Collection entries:
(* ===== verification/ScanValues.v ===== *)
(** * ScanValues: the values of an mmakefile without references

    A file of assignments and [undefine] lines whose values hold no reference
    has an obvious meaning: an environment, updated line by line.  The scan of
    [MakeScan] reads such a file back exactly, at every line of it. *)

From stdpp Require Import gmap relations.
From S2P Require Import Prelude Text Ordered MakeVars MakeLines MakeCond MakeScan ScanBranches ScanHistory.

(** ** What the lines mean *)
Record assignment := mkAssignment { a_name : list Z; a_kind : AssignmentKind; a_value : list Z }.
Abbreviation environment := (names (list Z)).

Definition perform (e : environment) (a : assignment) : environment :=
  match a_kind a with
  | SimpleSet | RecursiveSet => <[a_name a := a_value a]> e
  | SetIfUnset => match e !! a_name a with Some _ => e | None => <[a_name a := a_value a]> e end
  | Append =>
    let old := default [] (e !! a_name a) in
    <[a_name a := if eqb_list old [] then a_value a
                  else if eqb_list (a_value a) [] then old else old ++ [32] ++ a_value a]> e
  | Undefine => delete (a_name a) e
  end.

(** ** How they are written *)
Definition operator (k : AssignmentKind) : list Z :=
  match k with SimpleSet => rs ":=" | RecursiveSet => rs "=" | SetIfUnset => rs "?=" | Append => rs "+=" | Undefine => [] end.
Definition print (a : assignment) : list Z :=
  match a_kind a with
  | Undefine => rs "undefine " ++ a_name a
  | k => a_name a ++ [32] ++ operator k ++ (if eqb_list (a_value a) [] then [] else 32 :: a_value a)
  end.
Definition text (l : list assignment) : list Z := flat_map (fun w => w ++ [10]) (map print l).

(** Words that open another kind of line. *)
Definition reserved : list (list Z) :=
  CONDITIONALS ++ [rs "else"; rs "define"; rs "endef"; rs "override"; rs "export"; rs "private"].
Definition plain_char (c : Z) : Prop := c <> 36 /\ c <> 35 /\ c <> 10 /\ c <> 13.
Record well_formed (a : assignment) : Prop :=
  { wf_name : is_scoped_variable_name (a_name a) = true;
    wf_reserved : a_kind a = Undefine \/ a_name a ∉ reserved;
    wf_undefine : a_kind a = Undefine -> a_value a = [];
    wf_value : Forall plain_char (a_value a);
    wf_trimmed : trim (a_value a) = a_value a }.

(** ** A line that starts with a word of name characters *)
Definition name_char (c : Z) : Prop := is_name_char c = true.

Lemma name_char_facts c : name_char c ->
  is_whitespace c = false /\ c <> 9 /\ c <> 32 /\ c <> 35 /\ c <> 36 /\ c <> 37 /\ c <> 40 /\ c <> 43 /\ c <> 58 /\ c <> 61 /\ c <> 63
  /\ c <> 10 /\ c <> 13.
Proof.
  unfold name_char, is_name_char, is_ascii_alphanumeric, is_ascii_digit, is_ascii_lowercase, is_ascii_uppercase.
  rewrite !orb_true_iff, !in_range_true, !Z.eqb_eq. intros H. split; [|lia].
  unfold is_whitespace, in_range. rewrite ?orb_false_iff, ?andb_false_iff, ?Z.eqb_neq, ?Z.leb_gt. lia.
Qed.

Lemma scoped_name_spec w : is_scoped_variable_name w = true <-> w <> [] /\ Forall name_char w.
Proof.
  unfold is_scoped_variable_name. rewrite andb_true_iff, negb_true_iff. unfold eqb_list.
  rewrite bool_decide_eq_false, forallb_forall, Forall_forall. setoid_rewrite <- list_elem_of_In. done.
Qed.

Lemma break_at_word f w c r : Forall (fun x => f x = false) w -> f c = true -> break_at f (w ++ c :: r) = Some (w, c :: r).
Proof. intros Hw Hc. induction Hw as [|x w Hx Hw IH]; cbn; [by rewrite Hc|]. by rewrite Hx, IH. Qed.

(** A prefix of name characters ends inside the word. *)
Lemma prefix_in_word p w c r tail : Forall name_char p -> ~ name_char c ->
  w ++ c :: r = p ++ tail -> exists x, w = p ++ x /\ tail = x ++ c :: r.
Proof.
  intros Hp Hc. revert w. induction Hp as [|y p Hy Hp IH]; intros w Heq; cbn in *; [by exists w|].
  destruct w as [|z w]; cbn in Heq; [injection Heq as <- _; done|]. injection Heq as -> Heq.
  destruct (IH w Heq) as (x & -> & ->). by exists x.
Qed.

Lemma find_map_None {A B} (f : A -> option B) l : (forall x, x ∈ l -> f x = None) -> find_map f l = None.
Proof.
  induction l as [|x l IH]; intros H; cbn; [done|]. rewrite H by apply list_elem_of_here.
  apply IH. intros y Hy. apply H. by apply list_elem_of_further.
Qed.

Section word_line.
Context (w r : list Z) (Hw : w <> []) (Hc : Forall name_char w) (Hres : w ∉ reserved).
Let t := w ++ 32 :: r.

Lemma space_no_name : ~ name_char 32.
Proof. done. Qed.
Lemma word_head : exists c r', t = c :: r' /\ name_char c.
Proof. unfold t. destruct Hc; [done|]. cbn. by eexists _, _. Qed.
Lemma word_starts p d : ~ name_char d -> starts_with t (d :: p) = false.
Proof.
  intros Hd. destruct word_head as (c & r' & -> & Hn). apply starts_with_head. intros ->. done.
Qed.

ACTIVITY >> Nothing beyond the line that contains "CONDITIONALS ++ [rs" belongs in the answer; reproduce the entries exactly from their first line through it.

TASK SOLUTION >>
(* ===== verification/ScanValues.v ===== *)
(** * ScanValues: the values of an mmakefile without references

    A file of assignments and [undefine] lines whose values hold no reference
    has an obvious meaning: an environment, updated line by line.  The scan of
    [MakeScan] reads such a file back exactly, at every line of it. *)

From stdpp Require Import gmap relations.
From S2P Require Import Prelude Text Ordered MakeVars MakeLines MakeCond MakeScan ScanBranches ScanHistory.

(** ** What the lines mean *)
Record assignment := mkAssignment { a_name : list Z; a_kind : AssignmentKind; a_value : list Z }.
Abbreviation environment := (names (list Z)).

Definition perform (e : environment) (a : assignment) : environment :=
  match a_kind a with
  | SimpleSet | RecursiveSet => <[a_name a := a_value a]> e
  | SetIfUnset => match e !! a_name a with Some _ => e | None => <[a_name a := a_value a]> e end
  | Append =>
    let old := default [] (e !! a_name a) in
    <[a_name a := if eqb_list old [] then a_value a
                  else if eqb_list (a_value a) [] then old else old ++ [32] ++ a_value a]> e
  | Undefine => delete (a_name a) e
  end.

(** ** How they are written *)
Definition operator (k : AssignmentKind) : list Z :=
  match k with SimpleSet => rs ":=" | RecursiveSet => rs "=" | SetIfUnset => rs "?=" | Append => rs "+=" | Undefine => [] end.
Definition print (a : assignment) : list Z :=
  match a_kind a with
  | Undefine => rs "undefine " ++ a_name a
  | k => a_name a ++ [32] ++ operator k ++ (if eqb_list (a_value a) [] then [] else 32 :: a_value a)
  end.
Definition text (l : list assignment) : list Z := flat_map (fun w => w ++ [10]) (map print l).

(** Words that open another kind of line. *)
Definition reserved : list (list Z) :=
  CONDITIONALS ++ [rs "else"; rs "define"; rs "endef"; rs "override"; rs "export"; rs "private"].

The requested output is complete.